Checking with the company’s HR department is the best way to find out more about this option.
5. Obtain Financial Assistance for Family Caregivers
If your family member doesn’t qualify for any of the previous programs, you’re not out of options.
You can still get paid for your services in various other methods. For instance, by getting paid directly by your family through a personal care agreement.
Some people may find getting payments directly from their family members a bit uncomfortable. Yet, it’s always an option available when other solutions aren’t, and makes the financial burden of caregiving much easier to bear.
The Family Caregiver Alliance recommends hiring an elder law attorney to draft a proper agreement in writing. This can also be a valuable asset in case any of the previously mentioned options become available later on.
Reasons to Consider Becoming a Caregiver for Family Member
Working in the personal care services industry has plenty of advantages. Here are some of the main reasons to consider this career:
- Sense of Accomplishment: Providing care to your loved ones will help you feel accomplished and satisfied all the while getting paid to care for parents.
- Personal Development: Working as a caregiver gives you a unique perspective on life and teaches you many skills that you can apply to your personal and familial relationships.

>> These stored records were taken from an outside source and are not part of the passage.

(** C8.  When the first response read by [do] has a status outside 2xx that
    is none of 429, 500, 502, 503, 504, [do] returns the [APIError] built
    from that response after exactly one request and without any wait. *)
Theorem do_non_transient_single_attempt `{Externals} {R : Type} :
  forall (c : Client) (net : Network) (method path : string)
         (body : option Body) (decode : option (string -> error + R))
         (bodyData : option string) (status : Z) (retryAfter respBody : string),
    marshal body = inr bodyData ->
    0 < maxRetries c ->
    ctx_Err (net 0) = None ->
    http_NewRequest method (baseURL c +++ path) = None ->
    round_trip (net 0) = Response status retryAfter respBody ->
    is_2xx status = false ->
    ~ transient status ->
    do c net method path body decode =
      (Fail (ErrAPI (build_APIError status retryAfter respBody)),
       [EvRequest 0 method (baseURL c +++ path) bodyData]) /\
    StatusCode (build_APIError status retryAfter respBody) = status /\
    RetryAfter (build_APIError status retryAfter respBody) = 0.
Proof.
  intros c net method path body decode bodyData status retryAfter respBody
         Hm Hmax Hctx Hreq Hrt H2xx Hnt.
  split; [|split].
  - unfold do. rewrite Hm.
    destruct (Z.to_nat (maxRetries c)) as [|k] eqn:Ek; [lia|].
    apply do_loop_non_transient; assumption.
  - reflexivity.
  - unfold build_APIError. cbn [RetryAfter].
    destruct (Z.eqb_spec status http.StatusTooManyRequests) as [E|E];
      [|reflexivity].
    exfalso. apply Hnt. left. exact E.
Qed.
Lemma updateAll_settles todo :
  forall (fs : Fs) done,
    (forall c, In c todo -> In c categories) ->
    (forall c, In c done -> In c categories) ->
    readable pathJoin catalogPath categories fs ->
    (forall c, In c done -> settled npmView fs (file c)) ->
    let fs' := snd (updateAll pathJoin npmView fs catalogPath todo) in
    readable pathJoin catalogPath categories fs'
    /\ forall c, In c done \/ In c todo -> settled npmView fs' (file c).
Proof.
  induction todo as [| category rest IH]; intros fs done Htodo Hdone Hread Hset.
  - cbn [updateAll snd]. split; [ assumption | ].
    intros c [Hc | []]. now apply Hset.
  - rewrite updateAll_cons. cbv zeta. cbn [snd].
    destruct (@updateCategoryOn_keeps fs category (Htodo _ (or_introl eq_refl)) Hread)
      as (Hread1 & Hset1 & Hkeep1).
    destruct (IH (snd (updateCategoryOn pathJoin npmView fs catalogPath category))
                (category :: done)) as (Hread2 & Hset2).
    + intros c Hc. apply Htodo. now right.
    + intros c [<- | Hc]; [ apply Htodo; now left | now apply Hdone ].
    + exact Hread1.
    + intros c [<- | Hc]; [ exact Hset1 | ].
      apply Hkeep1; [ now apply Hdone | now apply Hset ].
    + split; [ exact Hread2 | ].
      intros c [Hc | [<- | Hc]]; apply Hset2.
      * left. now right.
      * left. now left.
      * now right.
Qed.

Lemma updateAll_settled todo :
  forall fs : Fs,
    (forall c, In c todo -> settled npmView fs (file c)) ->
    filter touches (fst (updateAll pathJoin npmView fs catalogPath todo)) = []
    /\ forall path,
         snd (updateAll pathJoin npmView fs catalogPath todo) path = fs path.
Proof.
  induction todo as [| category rest IH]; intros fs Hset.
  - cbn [updateAll fst snd filter]. now split.
  - rewrite updateAll_cons. cbv zeta. cbn [fst snd].
    destruct (@updateCategoryOn_settled fs category (Hset _ (or_introl eq_refl)))
      as (Hnone & Hsame).
    destruct (IH (snd (updateCategoryOn pathJoin npmView fs catalogPath category)))
      as (Hnone2 & Hsame2).
    + intros c Hc. unfold settled. rewrite Hsame. apply Hset. now right.
    + split.
      * now rewrite filter_app, Hnone, Hnone2.
      * intros path. now rewrite Hsame2, Hsame.
Qed.

End Pass.

(** X21.  Refreshing all categories twice against the same registry: when no
    catalog file is the backup file of another category, the second pass
    copies and writes nothing and leaves every file as the first pass left
    it. *)
Theorem updateAll_twice (fs : Fs) categories :
  (forall c c', In c categories -> In c' categories ->
                pathJoin catalogPath (c' ++ ".json")
                <> pathJoin catalogPath (c ++ ".json") ++ ".backup") ->
  (forall c deps, In c categories ->
                  fs (pathJoin catalogPath (c ++ ".json")) = Some deps ->
                  JsObject.wf deps) ->
  let fs1 := snd (updateAll pathJoin npmView fs catalogPath categories) in
  let second := updateAll pathJoin npmView fs1 catalogPath categories in
  filter touches (fst second) = []
  /\ forall path, snd second path = fs1 path.
Proof.
  intros Hclash Hread. cbv zeta.
  destruct (@updateAll_settles categories Hclash categories fs []) as (_ & Hset);
    auto; try (now intros c []).
  apply updateAll_settled. intros c Hc. apply Hset. now right.
Qed.

End UpdateAllFacts.

(* ================================================================== *)
(** * More about [validateCatalog] *)

Lemma filter_nil_iff {A : Type} (f : A -> bool) (l : list A) :
  filter f l = [] <-> forall x, In x l -> f x = false.
Proof.
  induction l as [| x l IH]; cbn [filter].
  - split; [ intros _ x [] | reflexivity ].
  - destruct (f x) eqn:E.
    + split; [ discriminate | ]. intros H.
      rewrite (H x (or_introl eq_refl)) in E. discriminate.
    + rewrite IH. split.
      * intros H y [<- | Hy]; auto.
      * intros H y Hy. apply H. now right.
Qed.

Section ValidatorMore.
Import Validator.
Variable pathJoin : string -> string -> string.
Variable access : string -> bool.
Variable readJson : string -> FileContent.

Lemma checkCategory_unit catalogPath category r :
  checkCategory pathJoin readJson catalogPath tt category = Ok r -> r = tt.
Proof. now destruct r. Qed.

Lemma checkCategories_iff catalogPath categories :
  forEach (checkCategory pathJoin readJson catalogPath) categories tt = Ok tt
  <-> forall category, In category categories ->
        exists json,
          readJson (pathJoin catalogPath (category ++ ".json")) = Parsed json
          /\ accepted json = true.
Proof.
  induction categories as [| c rest IH]; cbn [forEach].
  - split; [ intros _ category [] | reflexivity ].
  - split.
    + destruct (checkCategory pathJoin readJson catalogPath tt c) as [[] |] eqn:Hc;
        cbn [bind]; [ | discriminate ].
      intros Hrest category [<- | Hin]; [ | now apply (proj1 IH Hrest) ].
      unfold checkCategory in Hc.
      destruct (readJson (pathJoin catalogPath (c ++ ".json"))) as [e | msg | json]
        eqn:Hread; try discriminate.
      exists json. split; [ reflexivity | ].
      apply (checkCategory_iff pathJoin readJson catalogPath c Hread).
      unfold checkCategory. now rewrite Hread.
    + intros Hall. destruct (Hall c (or_introl eq_refl)) as (json & Hread & Hacc).
      apply (checkCategory_iff pathJoin readJson catalogPath c Hread) in Hacc.
      rewrite Hacc. cbn [bind]. apply IH. intros category Hin. apply Hall.
      now right.
Qed.

(** X18.  [validateCatalog] succeeds exactly when the catalog path can be
    accessed, the file of every category can be accessed, and every one of
    these files parses to an object or an array whose values are all
    strings. *)
Theorem validateCatalog_ok_iff catalogPath categories :
  validateCatalog pathJoin access readJson catalogPath categories = Ok tt
  <-> access catalogPath = true
      /\ (forall category, In category categories ->
            access (pathJoin catalogPath (category ++ ".json")) = true)
      /\ (forall category, In category categories ->
            exists json,
              readJson (pathJoin catalogPath (category ++ ".json")) = Parsed json
              /\ accepted json = true).
Proof.
  unfold validateCatalog.
  set (missing := filter _ categories).
  assert (Hmissing : missing = [] <->
                     forall category, In category categories ->
                       access (pathJoin catalogPath (category ++ ".json")) = true).
  { subst missing. rewrite filter_nil_iff. split.
    - intros H category Hin. apply negb_false_iff. now apply H.
    - intros H category Hin. apply negb_false_iff. now apply H. }
  destruct (access catalogPath); cbn [negb].
  - destruct missing as [| m ms] eqn:Hm; cbn [length Nat.ltb Nat.leb].
    + rewrite checkCategories_iff. split.
      * intros H. repeat split; [ now apply Hmissing | exact H ].
      * now intros (_ & _ & H).
    + split; [ discriminate | ].
      intros (_ & Hall & _). apply Hmissing in Hall. discriminate.
  - split; [ discriminate | now intros (H & _) ].
Qed.

(** X19.  When the catalog path and every file can be accessed and the
    categories before some category are all well formed, [validateCatalog]
    fails with the error of that category: broken JSON, a value that is
    null, a number, a boolean or a string at the top, or, in an object, the
    first package whose value is not a string, named with the category. *)
Theorem validateCatalog_first_error catalogPath good bad rest :
  access catalogPath = true ->
  (forall category, In category (good ++ bad :: rest) ->
     access (pathJoin catalogPath (category ++ ".json")) = true) ->
  (forall category, In category good ->
     exists json,
       readJson (pathJoin catalogPath (category ++ ".json")) = Parsed json
       /\ accepted json = true) ->
  let result :=
    validateCatalog pathJoin access readJson catalogPath (good ++ bad :: rest) in
  match readJson (pathJoin catalogPath (bad ++ ".json")) with
  | ReadFails e => result = Throw e
  | SyntaxError msg =>
      result = Throw (Error ("Invalid JSON in " ++ bad ++ ".json: " ++ msg))
  | Parsed (JObject members) =>
      forall strings pkg version others,
        members = (strings ++ (pkg, version) :: others)%list ->
        forallb (fun entry => typeofString (snd entry)) strings = true ->
        typeofString version = false ->
        result = Throw (Error ("Invalid version for " ++ pkg ++ " in " ++ bad
                               ++ ".json: must be a string"))
  | Parsed (JArray _) => True
  | Parsed _ =>
      result = Throw (Error ("Invalid format in " ++ bad
                             ++ ".json: must be an object"))
  end.
Proof.
  intros Hdir Hfiles Hgood. cbv zeta.
  assert (Hrun : validateCatalog pathJoin access readJson catalogPath
                   (good ++ bad :: rest)
                 = (_ <- checkCategory pathJoin readJson catalogPath tt bad ;;
                    forEach (checkCategory pathJoin readJson catalogPath) rest tt)).
  { unfold validateCatalog. rewrite Hdir. cbn [negb].
    rewrite (proj2 (filter_nil_iff _ (good ++ bad :: rest))).
    - cbn [length Nat.ltb Nat.leb].
      clear Hfiles. induction good as [| c good IH]; cbn [app forEach].
      + destruct (checkCategory pathJoin readJson catalogPath tt bad) as [[] |];
          reflexivity.
      + destruct (Hgood c (or_introl eq_refl)) as (json & Hread & Hacc).
        apply (checkCategory_iff pathJoin readJson catalogPath c Hread) in Hacc.
        rewrite Hacc. cbn [bind]. apply IH.
        intros category Hin. apply Hgood. now right.
    - intros category Hin. apply negb_false_iff. now apply Hfiles. }
  rewrite Hrun. clear Hrun. unfold checkCategory.
  destruct (readJson (pathJoin catalogPath (bad ++ ".json"))) as [e | msg | json];
    [ reflexivity | reflexivity | ].
  destruct json; cbn [typeofObject isNull negb orb bind entries];
    try reflexivity; try exact I.
  intros strings pkg version others -> Hstrings Hversion.
  assert (Hentries : forEach (checkEntry bad)
                       (strings ++ (pkg, version) :: others) tt
                     = Throw (Error ("Invalid version for " ++ pkg ++ " in " ++ bad
                                     ++ ".json: must be a string"))).
  { induction strings as [| [k v] strings IH]; cbn [app forEach].
    - unfold checkEntry at 1. now rewrite Hversion.
    - cbn [forallb snd] in Hstrings. apply andb_true_iff in Hstrings as [Hv Hs].
      unfold checkEntry at 1. rewrite Hv. cbn [negb bind]. now apply IH. }
  now rewrite Hentries.
Qed.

- Scalability: If you’re interested in pursuing a career as a caregiver, you can start a home care business. Additionally, you can use your experience to apply for gig jobs on on-demand care apps like Papa elder care.
- Medical Field Experience: Are you planning to pursue a career in the medical field? Becoming a caregiver can help you gain a lot of valuable experience that stays relevant later on.
Frequently Asked Questions
New family caregivers usually have many questions in mind. Here’s a quick look at some of them.
What State Pays the Most for Family Caregivers?
The State of Washington is currently the one that pays the most for a caregiver for a family caregiver.
According to a report by ZipRecruiter, the average annual salary of a live-in caregiver in Washington is $57,925. The hourly pay is also the highest at $27.85.
However, you should note that this figure doesn’t necessarily reflect other aspects like the cost of living.
Are Caregivers in Demand in the United States?
A caregiver is in incredibly high demand in the United States as well as North America in general.
This is because of high living standards and high life expectancy, so there are plenty of seniors that require special care. In fact, the BLS expects the job demand to grow by 25% by the end of 2031.
Similar Gigs to Check Out
If you don’t find a family caregiver a suitable job for you, these gigs can be a suitable alternative.
- How to Become a Nanny: A nanny provides assistance to parents while caring for children.
- How to Become a Babysitter: A babysitter is responsible for taking care of children while the parents/original caregivers are away or unavailable.
- How to Become a Travel Nurse: A travel nurse shares a lot of similarities with family caregivers. The main difference is that travel nurses are more specialized when it comes to those who need medical care.
There you have it! A brief guide that shows you how to become a caregiver for a family member and get paid for your services.
The best thing about this gig is that it mostly doesn’t require any special training or additional costs to start.
It also comes with both financial and personal advantages, and you can transfer your skills to establish a home care business of your own!